**Task instructions**
Every line below that holds the string "Some" should be copied.
#####
Lemma ip_set_elem l x : x ∈ ip_set l <-> x ∈ l.
Proof. unfold ip_set. induction l as [|a l IH]; simpl; [done|]. rewrite ip_insert_elem, IH. set_solver. Qed.

Lemma ip_insert_sorted a l :
  StronglySorted (fun x y => ip_ltb x y = true) l -> StronglySorted (fun x y => ip_ltb x y = true) (ip_insert a l).
Proof.
  assert (forall x y z, ip_ltb x y = true -> ip_ltb y z = true -> ip_ltb x z = true) as Htrans
    by (intros [x|x] [y|y] [z|z]; simpl; rewrite ?Z.ltb_lt; intros; lia || done).
  induction 1 as [|b l Hl IH Hb]; simpl; [by repeat constructor|].
  destruct (ip_ltb a b) eqn:H1; [|destruct (ip_ltb b a) eqn:H2].
  - constructor; [by constructor|]. constructor; [done|]. eapply Forall_impl; [exact Hb|]. eauto.
  - constructor; [done|]. apply Forall_forall. intros x [->|Hx]%ip_insert_elem; [done|].
    rewrite Forall_forall in Hb. by apply Hb.
  - by constructor.
Qed.

Lemma ip_set_sorted l : StronglySorted (fun x y => ip_ltb x y = true) (ip_set l).
Proof. unfold ip_set. induction l as [|a l IH]; simpl; [constructor|]. by apply ip_insert_sorted. Qed.

Definition scheme_str (s : EgressScheme) : string := match s with Http => "http" | Https => "https" end.

Section Properties.
Context {Url : Type} `{!UrlCrate Url}.

(** What admission by [p] promises of the target it returns. *)
Record admitted (p : EgressPolicy) (t : AdmittedEgressTarget (Url := Url)) : Prop := {
  adm_scheme : url_scheme (target_url t) = scheme_str (target_scheme t) /\ target_scheme t ∈ allowed_schemes p;
  adm_host : exists text, url_host_str (target_url t) = Some text /\ host_try_new text = Ok (target_host t)
    /\ target_host t ∈ allowed_hosts p;
  adm_port : port_or_known_default (target_url t) = Some (target_port t) /\ target_port t ∈ allowed_ports p;
  adm_no_user_info : url_username (target_url t) = "" /\ url_password (target_url t) = None;
  adm_hierarchical : cannot_be_a_base (target_url t) = false;
  adm_addresses : resolved_addresses t <> []
    /\ StronglySorted (fun x y => ip_ltb x y = true) (resolved_addresses t)
    /\ Forall (fun a => ip_ok a -> address_permitted p a /\ (special a -> private_or_local a)) (resolved_addresses t);
}.
(** Keys live where their hash says, shards are bounded. *)
Record registry_wf (reg : Registry K V C) : Prop := {
  wf_nonempty : (0 < length (shards reg))%nat;
  wf_bounded : forall i s, shards reg !! i = Some s -> (Z.of_nat (size (states s)) <= MAX_ENTRIES_PER_SHARD);
  wf_placed : forall i s k, shards reg !! i = Some s -> is_Some (states s !! k) -> index_in reg k = i;
}.

(** A body that only touches [key] (beyond reclaiming states) and respects the
    bound is what every mutation of the two registries is. *)
Definition local_body {A} (key : K) (reclaimable : V -> bool) (body : M (gmap K V * C) E A) : Prop :=
  forall m c r m' c', body (m, c) = (r, (m', c')) ->
    (Z.of_nat (size m) <= MAX_ENTRIES_PER_SHARD) ->
    (Z.of_nat (size m') <= MAX_ENTRIES_PER_SHARD)
    /\ forall k, k <> key ->
         m' !! k = m !! k
         \/ (exists v, m !! k = Some v /\ reclaimable v = true /\ m' !! k = None).
End Operations.

(** An operation whose result is reported in a common output type. *)
Definition map_out {S E A B} (f : A -> B) (m : M S E A) : M S E B :=
  let! a := m in ret (f a).

(** The state after a sequence of operations, whatever each returned. *)
Fixpoint run_all {S E Op Out} (exec : Op -> M S E Out) (ops : list Op) (s : S) : S :=
  match ops with
  | [] => s
  | op :: rest => run_all exec rest (exec op s).2
  end.

(** ** Interface of a keyed registry

    [step] is what the component promises about the one key an operation names:
    the result, the key's next state and the next counters. *)
Section Interface.
Context {K V C E Op Out : Type} `{Countable K} `{!ShardHash K}.

Definition KeyStep : Type := Op -> option V -> C -> result E Out * option V * C.

(** A locked body respects the bound, touches no other key beyond dropping
    reclaimable states, and acts on its own key as [step] says unless the shard
    is full. *)
Definition good_body (key_of : Op -> K) (reclaim : Op -> V -> bool) (step : KeyStep)
    (inv : C -> Prop) (cap : E) (op : Op) (body : M (gmap K V * C) E Out) : Prop :=
  forall m n r m' n', body (m, n) = (r, (m', n')) ->
    Z.of_nat (size m) <= MAX_ENTRIES_PER_SHARD ->
    (Z.of_nat (size m') <= MAX_ENTRIES_PER_SHARD
     /\ forall k, k <> key_of op ->
          m' !! k = m !! k
          \/ (exists v, m !! k = Some v /\ reclaim op v = true /\ m' !! k = None))
    /\ (inv n ->
        (r = Err cap /\ m !! key_of op = None /\ m' !! key_of op = None /\ n' = n)
        \/ (r, m' !! key_of op, n') = step op (m !! key_of op) n).

Class KeyedRegistry (exec : Op -> M (Registry K V C) E Out) (key_of : Op -> K)
    (reclaim : Op -> V -> bool) (step : KeyStep) (inv : C -> Prop) (le : relation C)
    (lock cap : E) : Prop := {
  (** An operation stops before it takes the lock, as [step] says it must, or
      is a good body under the lock. *)
  keyed_cases op reg r reg' :
    exec op reg = (r, reg') ->
    (reg' = reg /\ (exists e, r = Err e) /\ forall st n, step op st n = (r, st, n))
    \/ (exists body, good_body key_of reclaim step inv cap op body
          /\ with_write_shard lock (key_of op) body reg = (r, reg'));
  keyed_counters op st n r st' n' :
    inv n -> step op st n = (r, st', n') -> inv n' /\ le n n' /\ r <> Panic;
  keyed_le :: PreOrder le;
}.
End Interface.
Arguments KeyStep : clear implicits.
(* ===== verification/RuntimeHealth.v ===== *)
(** * Runtime health registry

    Models [crates/gateway-router/src/runtime_health.rs]: Cooldown, Circuit and
    account state per Endpoint, Endpoint/Credential and
    Endpoint/Credential/model, kept in bounded shards, with half-open probe and
    account-recovery tickets.

    Every operation reads the injected clock at most once, before it takes the
    shard lock; that reading is the argument [clk], so that an interleaving of
    callers is a sequence of operations with arbitrary readings. *)

From S2P Require Import Prelude Core Sharded.
Local Open Scope Z_scope.

(** ** Data *)

Inductive RuntimeHealthKey : Type :=
| HEndpoint (endpoint_id : EndpointId)
| HEndpointCredential (endpoint_id : EndpointId) (credential_id : CredentialId)
| HEndpointCredentialModel (endpoint_id : EndpointId) (credential_id : CredentialId)
    (upstream_model : string).

#[export] Instance RuntimeHealthKey_eq_dec : EqDecision RuntimeHealthKey.
Proof. solve_decision. Defined.

#[export] Instance RuntimeHealthKey_countable : Countable RuntimeHealthKey.
Proof.
  apply (inj_countable'
    (fun k => match k with
              | HEndpoint e => inl e
              | HEndpointCredential e c => inr (inl (e, c))
              | HEndpointCredentialModel e c m => inr (inr (e, c, m))
              end)
    (fun x => match x with
              | inl e => HEndpoint e
              | inr (inl (e, c)) => HEndpointCredential e c
              | inr (inr (e, c, m)) => HEndpointCredentialModel e c m
              end)).
  by intros [].
Defined.

Definition hkey_endpoint_id (k : RuntimeHealthKey) : EndpointId :=
  match k with
  | HEndpoint e | HEndpointCredential e _ | HEndpointCredentialModel e _ _ => e
  end.

Definition hkey_credential_id (k : RuntimeHealthKey) : option CredentialId :=
  match k with
  | HEndpoint _ => None
  | HEndpointCredential _ c | HEndpointCredentialModel _ c _ => Some c
  end.

Definition hkey_upstream_model (k : RuntimeHealthKey) : option string :=
  match k with
  | HEndpoint _ | HEndpointCredential _ _ => None
  | HEndpointCredentialModel _ _ m => Some m
  end.

Inductive RuntimeHealthAvailability : Type :=
| AvAvailable
| AvCoolingDown (until_ms : Z)
| AvCircuitOpen (retry_after_ms : Z)
| AvAccountForbidden
| AvCredentialUnauthorized
| AvAccountRecoveryInFlight (expires_at_ms : Z).

Definition av_is_available (a : RuntimeHealthAvailability) : bool :=
  match a with AvAvailable => true | _ => false end.

Inductive RuntimeCredentialAccountStatus : Type :=
| StAvailable | StForbidden | StUnauthorized | StRecoveryInFlight (expires_at_ms : Z).

Inductive RuntimeHealthClockError : Type := ClockUnavailable.

Inductive RuntimeHealthError : Type :=
| HClock (e : RuntimeHealthClockError)
| DeadlineNotInFuture
| HShardLockPoisoned
| HShardCapacityExceeded
| CircuitProbeIdOverflow
| StaleCircuitProbe
| AccountRecoveryProbeIdOverflow
| StaleAccountRecoveryProbe.

Inductive RuntimeHealthState : Type :=
| CoolingDown (until_ms : Z)
| CircuitOpen (retry_after_ms : Z)
| CircuitHalfOpen (retry_after_ms probe_id probe_expires_at_ms : Z)
| AccountForbidden
| StateCredentialUnauthorized
| AccountRecoveryInFlight (probe_id recovery_expires_at_ms : Z).

(** Tickets; in Rust they cannot be cloned and completion consumes them. *)
Record RuntimeHealthCircuitProbe : Type := mkCircuitProbe {
  cp_key : RuntimeHealthKey;
  cp_probe_id : Z;
  cp_expires_at_ms : Z;
}.
Record RuntimeHealthAccountRecoveryProbe : Type := mkRecoveryProbe {
  rp_key : RuntimeHealthKey;
  rp_probe_id : Z;
  rp_expires_at_ms : Z;
}.

Inductive RuntimeHealthCircuitProbeResult : Type :=
| ProbeHealthy
| ProbeUnhealthy (retry_after_ms : Z).

Inductive RuntimeHealthAccountRecoveryResult : Type := RecoveryAllowed | RecoveryForbidden.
#####
**Solution for this exercise**
  adm_host : exists text, url_host_str (target_url t) = Some text /\ host_try_new text = Ok (target_host t)
  adm_port : port_or_known_default (target_url t) = Some (target_port t) /\ target_port t ∈ allowed_ports p;
  wf_bounded : forall i s, shards reg !! i = Some s -> (Z.of_nat (size (states s)) <= MAX_ENTRIES_PER_SHARD);
  wf_placed : forall i s k, shards reg !! i = Some s -> is_Some (states s !! k) -> index_in reg k = i;
         \/ (exists v, m !! k = Some v /\ reclaimable v = true /\ m' !! k = None).
          \/ (exists v, m !! k = Some v /\ reclaim op v = true /\ m' !! k = None))
  | HEndpointCredential _ c | HEndpointCredentialModel _ c _ => Some c
  | HEndpointCredentialModel _ _ m => Some m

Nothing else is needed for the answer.